My opinion does not count for much, but 4x2 MIMO is bastardized terminology. MIMO should be reserved for discrete spatial streams, not spatial diversity. So, 4x2 MIMO is really 2x2 MIMO repeated. And in MIMO, 2x2 times two does not equal four discrete spatial streams. In other words, 4x2 MIMO is 2x2 MIMO with spatial diversity, which is nothing new in the wireless industry.

 

Now, T-Mobile's 4x2 MIMO infrastructure may be superior to Sprint's 2x2 MIMO infrastructure. No doubt. However, T-Mobile is basically putting all of its eggs in one basket. The band 4 LTE deployment is its end all, be all. Sprint has more eggs in its basket. And if we are going with the 4x2 MIMO parlance, then some Sprint Spark band 41 LTE deployment should rightly be deemed 8x2 MIMO.

 

AJ

AJ, I'm not comparing Sprint's infrastructure with T-Mobile's, that's never my intention. Sprint should be getting some fine equipment as we speak and once deployed, it should be high performance. Specially when paired with all that B41 spectrum.

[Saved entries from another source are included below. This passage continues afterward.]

(** A loaded object that reaches the write phase. *)
Lemma run_write (w : world) (content : list byte) (p : perms)
    (v v1 : value) :
  fs w !! plist_path = Some (RegFile content p) ->
  readable p = true ->
  load P content = inr v ->
  without_manifest v = inr v1 ->
  update_info_plist P w
  = write_phase P v1 content p (printed [note_for v] w).
Proof.
  intros H Hr Hl Hm. unfold update_info_plist, bind.
  rewrite (exists_true w _ H). simpl.
  unfold try_except, bind, with_open_rb. rewrite H, Hr, Hl. simpl.
  unfold without_manifest, note_for, target_key in *.
  destruct (py_contains _ v) as [e'|[|]]; simpl;
    [discriminate | rewrite Hm | injection Hm as ->];
    simpl; unfold with_open_wb, write_phase; simpl; rewrite H;
    (destruct (writable p); [|reflexivity]);
    (destruct (_ <=? _)%nat; [|reflexivity]);
    destruct (snd (dump P v1)); reflexivity.
Qed.

End Runs.

(** What [store] leaves when the device takes all the bytes. *)
Lemma store_fits (path : string) (old out : list byte) (p : perms)
    (w : world) :
  length out <= disk_free w + length old ->
  store path old out p w
  = {| fs := <[path := RegFile out p]> (fs w);
       disk_free := disk_free w + length old - length out;
       stdout := stdout w |}.
Proof.
  intros Hfit. unfold store. cbv zeta.
  now rewrite (firstn_all2 out Hfit).
Qed.

Section Cases.

Variable P : Plistlib.

(** Every run takes one of three courses: nothing at the path; a failure
    before the write phase; the write phase. *)
Lemma run_cases (w : world) :
  (fs w !! plist_path = None /\
   update_info_plist P w = (Return false, printed [msg_not_found] w))
  \/ (exists e,
       is_Some (fs w !! plist_path) /\
       update_info_plist P w = (Return false, printed [msg_error e] w))
  \/ (exists content p v v1,
       fs w !! plist_path = Some (RegFile content p) /\
       readable p = true /\
       load P content = inr v /\
       without_manifest v = inr v1 /\
       update_info_plist P w
       = write_phase P v1 content p (printed [note_for v] w)).
Proof.
  destruct (fs w !! plist_path) as [[content p|]|] eqn:Hfs.
  - destruct (readable p) eqn:Hr.
    + destruct (load P content) as [e|v] eqn:Hl.
      * right; left. exists e. split; [eauto|].
        now apply (run_load_error P w content p).
      * destruct (without_manifest v) as [e|v1] eqn:Hm.
        -- right; left. exists e. split; [eauto|].
           now apply (run_object_error P w content p v).
        -- right; right. exists content, p, v, v1.
           repeat split; try assumption. now apply run_write.
    + right; left. exists permission_denied. split; [eauto|].
      now apply (run_unreadable P w content p).
  - right; left. destruct (run_directory P w Hfs) as (e & _ & He).
    exists e. split; [eauto | assumption].
  - left. split; [reflexivity | now apply run_not_found].
Qed.

(** The write phase ends with a result, never with an exception. *)
Lemma write_phase_returns (v1 : value) (old : list byte) (p : perms)
    (w : world) :
  exists b w', write_phase P v1 old p w = (Return b, w').
Proof.
  unfold write_phase.
  destruct (writable p); [|eauto].
  destruct (_ <=? _)%nat; [|eauto].
  destruct (snd (dump P v1)); eauto.
Qed.

(** A successful write phase. *)
Lemma write_phase_true (v1 : value) (old : list byte) (p : perms)
    (w w' : world) :
  write_phase P v1 old p w = (Return true, w') ->
  writable p = true /\
  snd (dump P v1) = None /\
  length (fst (dump P v1)) <= disk_free w + length old /\
  w' = printed [msg_success] (store plist_path old (fst (dump P v1)) p w).
Proof.
  unfold write_phase.
  destruct (writable p); [|discriminate].
  destruct (_ <=? _)%nat eqn:Hfit; [|discriminate].
  destruct (snd (dump P v1)); [discriminate|].
  intros [= <-]. apply Nat.leb_le in Hfit. auto.
Qed.

(** A failed write phase: the file was not opened, or it holds what the
    device took of the bytes written before the failure. *)
Lemma write_phase_false (v1 : value) (old : list byte) (p : perms)
    (w w' : world) :
  write_phase P v1 old p w = (Return false, w') ->
  (writable p = false /\ fs w' = fs w)
  \/ (writable p = true /\
      (snd (dump P v1) <> None
       \/ disk_free w + length old < length (fst (dump P v1))) /\
      fs w'
      = <[plist_path :=
            RegFile (firstn (disk_free w + length old) (fst (dump P v1))) p]>
          (fs w)).
Proof.
  unfold write_phase.
  destruct (writable p); [|intros [= <-]; left; auto].
  destruct (_ <=? _)%nat eqn:Hfit.
  - destruct (snd (dump P v1)) eqn:He; [|discriminate].
    intros [= <-]. right. split; [reflexivity|].
    split; [left; discriminate | reflexivity].
  - intros [= <-]. right. apply Nat.leb_gt in Hfit.
    split; [reflexivity|]. split; [right; assumption | reflexivity].
Qed.

(** A successful run, read backwards. *)
Lemma run_true (w w' : world) :
  update_info_plist P w = (Return true, w') ->
  exists content p v v1,
    fs w !! plist_path = Some (RegFile content p) /\
    readable p = true /\ writable p = true /\
    load P content = inr v /\
    without_manifest v = inr v1 /\
    snd (dump P v1) = None /\
    length (fst (dump P v1)) <= disk_free w + length content /\
    w' = printed [note_for v; msg_success]
           (store plist_path content (fst (dump P v1)) p w).
Proof.
  intros Hrun.
  destruct (run_cases w) as [[_ H]|[(e & _ & H)|H]];
    [rewrite H in Hrun; discriminate .. |].
  destruct H as (content & p & v & v1 & Hfs & Hr & Hl & Hm & H).
  rewrite H in Hrun. apply write_phase_true in Hrun.
  destruct Hrun as (Hw & He & Hfit & ->).
  exists content, p, v, v1. repeat split; try assumption.
  rewrite store_printed, printed_printed. reflexivity.
Qed.

End Cases.

(** * Sorted items *)

Lemma string_leb_refl (s : string) : String.leb s s = true.
Proof. now destruct (String.leb_total s s). Qed.

Section SortedItems.

Context {A : Type}.

Lemma insert_item_sorted (x : string * A) (l : list (string * A)) :
  Sorted (@key_le A) l -> Sorted (@key_le A) (RefPlist.insert_item x l).
Proof.
  induction l as [|y l IH]; simpl; intros Hs.
  - repeat constructor.
  - destruct (String.leb (fst x) (fst y)) eqn:Hxy.
    + constructor; [exact Hs | constructor; exact Hxy].
    + apply Sorted_inv in Hs as [Hs Hhd].
      constructor; [now apply IH|].
      assert (Hyx : key_le y x).
      { unfold key_le. destruct (String.leb_total (fst x) (fst y)); congruence. }
      destruct l as [|z l]; simpl; [now constructor|].
      destruct (String.leb (fst x) (fst z)); constructor; [exact Hyx|].
      now apply HdRel_inv in Hhd.
Qed.

Lemma sorted_items_sorted (l : list (string * A)) :
  Sorted (@key_le A) (RefPlist.sorted_items l).
Proof.
  induction l as [|x l IH]; simpl; [constructor|].
  now apply insert_item_sorted.
Qed.

Lemma sorted_items_id (l : list (string * A)) :
  Sorted (@key_le A) l -> RefPlist.sorted_items l = l.
Proof.
  induction l as [|x l IH]; simpl; [reflexivity|].
  intros Hs. apply Sorted_inv in Hs as [Hs Hhd]. rewrite (IH Hs).
  destruct l as [|y l]; simpl; [reflexivity|].
  apply HdRel_inv in Hhd. unfold key_le in Hhd. now rewrite Hhd.
Qed.

Lemma sorted_items_twice (l : list (string * A)) :
  RefPlist.sorted_items (RefPlist.sorted_items l) = RefPlist.sorted_items l.
Proof. apply sorted_items_id, sorted_items_sorted. Qed.

Lemma sorted_items_nil (l : list (string * A)) :
  RefPlist.sorted_items l = [] -> l = [].
Proof.
  destruct l as [|x l]; [reflexivity|]. simpl.
  destruct (RefPlist.sorted_items l) as [|y l']; simpl; [discriminate|].
  destruct (String.leb (fst x) (fst y)); discriminate.
Qed.

End SortedItems.

Lemma sorted_items_map {A B : Type} (f : A -> B) (l : list (string * A)) :
  RefPlist.sorted_items (List.map (fun kv => (fst kv, f (snd kv))) l)
  = List.map (fun kv => (fst kv, f (snd kv))) (RefPlist.sorted_items l).
Proof.
  induction l as [|x l IH]; simpl; [reflexivity|]. rewrite IH.
  generalize (RefPlist.sorted_items l). intros m.
  induction m as [|y m IHm]; simpl; [reflexivity|].
  destruct (String.leb (fst x) (fst y)); simpl; [reflexivity|].
  now rewrite IHm.
Qed.

(** Sorting is stable, so a key keeps the value it has. *)
Lemma dict_get_insert_item (k : string) (x : string * value)
    (l : list (string * value)) :
  dict_get k (RefPlist.insert_item x l)
  = if String.eqb (fst x) k then Some (snd x) else dict_get k l.
Proof.
  destruct x as [kx vx]. simpl.
  induction l as [|[ky vy] l IH]; simpl; [reflexivity|].
  destruct (String.leb kx ky) eqn:Hxy; simpl; [reflexivity|].
  rewrite IH.
  destruct (String.eqb_spec ky k) as [->|Hy]; [|reflexivity].
  destruct (String.eqb_spec kx k) as [->|Hx]; [|reflexivity].
  now rewrite string_leb_refl in Hxy.
Qed.

Lemma dict_get_sorted_items (k : string) (l : list (string * value)) :
  dict_get k (RefPlist.sorted_items l) = dict_get k l.
Proof.
  induction l as [|[kx vx] l IH]; simpl; [reflexivity|].
  now rewrite dict_get_insert_item, IH.
Qed.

Let's also not forget that T-Mobile is starting with 700a and PCS LTE deployment, so it's not AWS only. Many rural markets will have PCS and not AWS LTE as soon as this year. So that's getting interesting as well.

 

As for MIMO thing, again 4x2 MIMO is very much a MIMO technology, capable of sending 4 "discrete" spatial streams at the cell site. Now UE manufacturers still aren't producing a device with 4 receive antennas, but that doesn't in any way diminish the capabilities of the network.

 

In LTE terminology diversity utilization implies that spatial multiplexing isn't available (due to network limitations or unfavorable RF conditions), so the network scheduler assigns a single codeword for that particular UE. That's not what's happening here.

 

Also as of March on T-Mobile's 2x2 network, only about 35% of the time UE is utilizing MIMO, and that's mostly when in low mobility and with high SINR. With 4 streams at the tower top that percentage will be much higher. Sprint's B25 network has much less favorable MIMO numbers.

 

So the retainability of data streams and therefore MIMO utilization is significantly higher when 4x2 MIMO is active. That's also why the median data rates improve.

 

Sprints 8tx radio heads need core network to have higher order enabled, and as far as I know that hasn't happened yet.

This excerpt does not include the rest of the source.